In 2013, I wrote a blog to raise the alarm on an ill-considered plan to reduce staff to child ratios and reduce the cost of childcare. I was not alone in my concern and the sector pulled together to scupper a plan which was based on a very flawed report which was roundly rejected by the sector. I was outraged that a politician could decide to change the ratios without any consideration or debate.
Is this about to happen again? Our new Minister, Will Quince hasn’t even got his feet under the table yet, so we don’t know what his thoughts are – nor are they referenced in the article on the front page of The Telegraph this morning with the headline:
However, the challenge to cut childcare costs by increasing the number of children to staff is back. Let me quote you some of the language in the article, the red bits are the words that really made my blood boil.
Childcare costs will be driven down under government plans to increase the number of toddlers a staff member can look after
Education sources agreed that allowing childcare workers to watch larger groups would force down the amount parents have to pay.
A Treasury source argued that increasing adult to child ratio in nurseries would in normal economics reduce the cost of childcare.
The levels in England are set markedly lower in England in some age groups, a carer can look after only a maximum of four children compared with four in Scotland, eight in France or 20 in Spain.
An education source said that if you get a slightly higher qualification you are able to take more children.
Professor Len Shackleton of Buckingham University and editorial and research fellow with the institute of Economic Affairs Think Tank who looked into childcare costs was supportive “We’ve got the most expensive childcare in Europe. We need some fundamental rethinking. And yes, part of this is to cut down on these types of rules”
In essence, the Government wants to “level up” by cutting Government spend and find ways of reducing costs to voters. To reduce childcare costs, they don’t want to increase the funding subsidy but cram more children into nursery settings and let them solve the problem.
So, to anonymous education sources and Professor Shackleton and his team, check out the facts and research already available and read why thoughtful ratios are important for the wellbeing of children and the ability of staff to really support their learning and development. We do not, as the article states, “watch” children.
Good quality nurseries and Early Years settings support and develop children’s learning through the art, craft and science of Early Years teaching. It is not just putting children in one space and “watching” them.
We have some of the best childcare in the world despite the fact that our government gives less than half the support that other leading childcare countries do. Increasing ratios will significantly reduce the time available for staff to spend with each child. This is particularly important for the youngest children, our little babies and two year olds whose welfare and development are closely linked to social interaction and forming secure attachment relationships with adults.
* Why would we think it’s ok to put our children into crowded nurseries? How is that good for their wellbeing?
* In the UK, many children are full-time in nurseries which could be 50 hours a week. In Europe, children don’t attend anything as long.
* Good ratios are key to systemic quality for children.
* European childcare is much more government subsidised which is why parents pay less.
* The ratios in France don’t include all the ancillary support workers involved in the service delivery.
* Children need highly qualified staff to deliver the best education and care but if they have too many children no one can deliver quality no matter what the qualification.
* The reduced staff costs will be increased by agency staff as the permanent staff become absent from stress and exhaustion. This is already a problem.
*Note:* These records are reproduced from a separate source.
(** One turn of the loop that returns. *)
Lemma track_game_ok (appid : Z) (name : string) (w w' : world) :
  track_game appid name w = (Ok tt, w') ->
  exists o new,
    tracked w (appid, name) o /\
    row_id o = serial w /\
    observations (committed w') = observations (committed w) ++ [o] /\
    player_counts (committed w') <> None /\
    games (committed w') = games (committed w) /\
    net w' = net w /\
    log w' = log w ++ new /\
    filter is_get new = requests_for (appid, name) /\
    count_commits new = 1%nat.
Proof.
  unfold track_game. intros H.
  chain H; [nope |]. inversion Hm; subst; clear Hm.
  set (wp := record_event (Print (Tracking name appid)) w) in *.
  chain H; [nope |]. rename Hm into Hcount. rename u into count.
  chain H; [nope |]. rename Hm into Hsale. rename u into sale_info.
  chain H; [nope |]. rename Hm into Howners. rename u into owners.
  chain H; [nope |]. rename Hm into Hrec. destruct u.
  cbv [bind print emit] in H. inversion H; subst; clear H.
  destruct (collectors_worlds appid wp) as ((t1 & H1 & D1) & _ & _).
  rewrite Hcount in H1. cbn [snd] in H1. subst w0.
  destruct (collectors_worlds appid (record_events (Get PlayerCountAPI appid :: t1) wp))
    as (_ & (t2 & H2 & D2) & _).
  rewrite Hsale in H2. cbn [snd] in H2. subst w1.
  match type of Howners with
  | get_estimated_owners _ ?wx = _ =>
      destruct (collectors_worlds appid wx) as (_ & _ & (t3 & H3 & D3));
      rewrite Howners in H3; cbn [snd] in H3; subst w2
  end.
  match type of Hrec with
  | log_player_data _ _ _ _ ?wx = _ => set (wr := wx) in *
  end.
  destruct (log_player_data_cases _ _ _ _ _ _ _ Hrec)
    as (rec & Hl & [(_ & Hnew & (obs & rows & Hobs & Hrows & Hin & Hcm))
                   | [(k & ? & ? & ? & _) | (k & ? & ? & _)]]);
    try nope.
  pose proof (keeps_net_log_player_data _ _ _ _ _ _ _ Hrec) as Hnet.
  assert (Hframe : log wr = log w ++ [Print (Tracking name appid)]
                              ++ (Get PlayerCountAPI appid :: t1)
                              ++ (Get AppDetailsAPI appid :: t2)
                              ++ (Get SteamSpyAPI appid :: t3) /\
                   net wr = net w /\ committed wr = committed w /\
                   serial wr = serial w).
  { unfold wr.
    repeat match goal with
           | |- context [record_events ?es ?wx] =>
               let F := fresh "F" in
               pose proof (record_events_frame es wx) as F;
               destruct F as (-> & -> & _ & _ & -> & -> & _)
           end.
    unfold wp. cbn. rewrite <- !app_assoc. cbn. auto. }
  destruct Hframe as (Hlog_r & Hnet_r & Hcm_r & Hser_r).
  destruct (collector_result_net appid wp w eq_refl) as (R1 & _ & _).
  destruct (collector_result_net appid
              (record_events (Get PlayerCountAPI appid :: t1) wp) w)
    as (_ & R2 & _).
  { destruct (record_events_frame (Get PlayerCountAPI appid :: t1) wp)
      as (_ & -> & _). reflexivity. }
  assert (R3 : fst (get_estimated_owners appid w) = Ok owners).
  { match type of Howners with
    | get_estimated_owners _ ?wx = _ =>
        destruct (collector_result_net appid wx w) as (_ & _ & R3);
        [| rewrite <- R3, Howners; reflexivity]
    end.
    repeat match goal with
           | |- context [record_events ?es ?wx] =>
               let F := fresh "F" in
               pose proof (record_events_frame es wx) as F;
               destruct F as (_ & -> & _)
           end.
    reflexivity. }
  rewrite Hcount in R1. rewrite Hsale in R2. cbn [fst] in R1, R2.
  exists (new_row (serial wr) appid (clock wr (List.length (log wr)))
            count sale_info owners).
  eexists.
  split; [| split; [| split; [| split; [| split; [| split; [| split; [| split]]]]]]].
  - unfold tracked. cbn [fst game_id player_count estimated_owners new_row].
    repeat split; auto.
    rewrite <- R2. unfold row_sale. cbn. rewrite sale_eta. reflexivity.
  - cbn. exact Hser_r.
  - cbn [committed record_event]. rewrite Hcm. unfold observations.
    cbn [player_counts]. rewrite <- Hcm_r, Hobs. reflexivity.
  - cbn [committed record_event]. rewrite Hcm. cbn. discriminate.
  - cbn [committed record_event]. rewrite Hcm. cbn [games].
    rewrite <- Hcm_r, Hrows. reflexivity.
  - cbn [net record_event]. rewrite Hnet. exact Hnet_r.
  - cbn [log record_event]. rewrite Hl, Hnew, Hlog_r.
    rewrite <- !app_assoc. reflexivity.
  - destruct (diagnostic_filter _ _ D1) as (G1 & _).
    destruct (diagnostic_filter _ _ D2) as (G2 & _).
    destruct (diagnostic_filter _ _ D3) as (G3 & _).
    cbn [app filter is_get]. rewrite !filter_app. cbn [filter is_get].
    rewrite !filter_app. cbn [filter is_get]. rewrite !filter_app.
    cbn [filter is_get]. rewrite G1, G2, G3. reflexivity.
  - destruct (diagnostic_filter _ _ D1) as (_ & G1).
    destruct (diagnostic_filter _ _ D2) as (_ & G2).
    destruct (diagnostic_filter _ _ D3) as (_ & G3).
    unfold count_commits.
    cbn [app filter is_commit]. rewrite !filter_app. cbn [filter is_commit].
    rewrite !filter_app. cbn [filter is_commit]. rewrite !filter_app.
    cbn [filter is_commit]. rewrite G1, G2, G3. reflexivity.
Qed.
(** X23: The same for calls: with exports received the viewer selects
    agfeo exactly when an agfeo export was received (taifun otherwise)
    and always has a current export, one of those received and of the
    selected type; without, an error is toasted and the viewer keeps what
    it had. *)
Theorem viewCallExports_has_current_export (srv : CallExports.Server)
  apiKey callId (v : CallExports.Viewer) :
  let answer := data (srv 0%nat (CallExports.GetCallExports callId)) in
  let v' :=
    final CallExports.exec
      (trace srv (CallExports.viewCallExports apiKey callId)) v in
  (forall d, answer = Some d -> d <> [] ->
     CallExports.viewingCallExports v' = d
     /\ CallExports.shown v' = CallExports.shown v
     /\ (CallExports.selectedCallExportType v' = CallExports.agfeo <->
         exists e, In e d
                   /\ CallExports.export_type e = CallExports.agfeo)
     /\ (CallExports.selectedCallExportType v' = CallExports.taifun <->
         forall e, In e d ->
                   CallExports.export_type e = CallExports.taifun)
     /\ exists e,
          CallExports.getCurrentCallExport (CallExports.viewingCallExports v')
            (CallExports.selectedCallExportType v') = Some e
          /\ In e d
          /\ CallExports.export_type e = CallExports.selectedCallExportType v')
  /\ (answer = None \/ answer = Some [] ->
      CallExports.viewingCallExports v' = CallExports.viewingCallExports v
      /\ CallExports.selectedCallExportType v'
         = CallExports.selectedCallExportType v
      /\ CallExports.viewingCallId v' = Some callId
      /\ CallExports.shown v' =
           CallExports.shown v
             ++ [(JS.or_else
                    (error (srv 0%nat (CallExports.GetCallExports callId)))
                    "No exports found", toast_error)]).
Proof.
  cbv zeta.
  unfold trace, CallExports.viewCallExports, CallExports.await.
  cbn [run]. split.
  - intros d Hd Hne. rewrite Hd, (nonempty_answer d Hne). cbn.
    split; [reflexivity |]. split; [reflexivity |].
    destruct (existsb
                (fun e => CallExports.same_type (CallExports.export_type e)
                            CallExports.agfeo) d) eqn:Hh.
    + split; [| split].
      * split; [intros _ | reflexivity].
        apply existsb_exists in Hh. destruct Hh as (e & Hin & Ht).
        exists e. split; [exact Hin |].
        now destruct (CallExports.export_type e).
      * split; [discriminate |]. intros Hall. exfalso.
        apply existsb_exists in Hh. destruct Hh as (e & Hin & Ht).
        rewrite (Hall e Hin) in Ht. discriminate Ht.
      * destruct (existsb_find _ _ Hh) as (e & Hf).
        exists e. unfold CallExports.getCurrentCallExport.
        split; [exact Hf |]. apply find_some in Hf. destruct Hf as [Hin Ht].
        split; [exact Hin |]. now destruct (CallExports.export_type e).
    + assert (Hall : forall e, In e d ->
                CallExports.export_type e = CallExports.taifun).
      { intros e Hin.
        destruct (CallExports.export_type e) eqn:Ht; [| reflexivity].
        exfalso.
        assert (Hx : existsb
                  (fun e => CallExports.same_type (CallExports.export_type e)
                              CallExports.agfeo) d = true)
          by (apply existsb_exists; exists e; split;
              [exact Hin | now rewrite Ht]).
        congruence. }
      split; [| split].
      * split; [discriminate |]. intros (e & Hin & Ht).
        rewrite (Hall e Hin) in Ht. discriminate Ht.
      * split; [intros _; exact Hall | reflexivity].
      * destruct d as [| e d']; [congruence |]. exists e.
        unfold CallExports.getCurrentCallExport. cbn [find].
        rewrite (Hall e (or_introl eq_refl)). cbn.
        split; [reflexivity |]. split; [now left | reflexivity].
  - intros [Hd | Hd]; rewrite Hd; cbn; now repeat split.
Qed.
* How does increasing the number of children to a staff member address the increased cognitive, communication and social needs of so many children since pandemic?
* The qualification of a staff member has no relevance when you are alone with six two-year olds. Qualified or not, little toddlers need hips and laps and lots of love and adult attention.
* Parents will not be happy to find that they have to sign up to higher ratios with more risk to their children for a chance of a very limited fee reduction.
* Two tiers of provision may result where larger nursery chains with economies of scale may be able to keep ratios higher and poorer nurseries may have to reduce ratios and decrease the quality. This is particularly concerning as these are often the nurseries catering for our more disadvantaged children who will lose out even though they are the ones who can least afford this.
* Risk of accidents will increase. What will we do, ban all interesting creative activities and tie them into chairs?
* How will we change nappies and spend time on this intimate activity, talking to the child and having a little singing game when we are trying to keep our eyes in the back of our heads to make sure five other toddlers are safe?
* How will we balance the learning needs of all six toddlers and plan for each of them? We will have to operate a mass approach and fail children and parents.
* Have these people any idea just how many two-year olds coming through the Two-Year-Old Programme have language and behavioural issues and need additional care and attention?
* How will we spend any time at all with parents? How will we meet the EYFS requirements? Ofsted will see a decrease in standards.
* There is a raft of economic theories with the Heckman equation (the most well-known) which shows the long-term benefits of investing in Early Years and giving them the highest quality experience.
I could go on and on (luckily, I won’t!).
Parents need to understand the consequence of such changes. In 2013 when we campaigned on this, 84% of parents do not want childcare ratios to change and would rather pay more than see their child get less individual care and attention. Remember the Early Years Alliance (formerly Pre-school Learning Alliance) petition through www.rewindonratios.com
There is always one moment in childhood when the door opens and lets the future in. Let’s not close it by allowing this change to happen.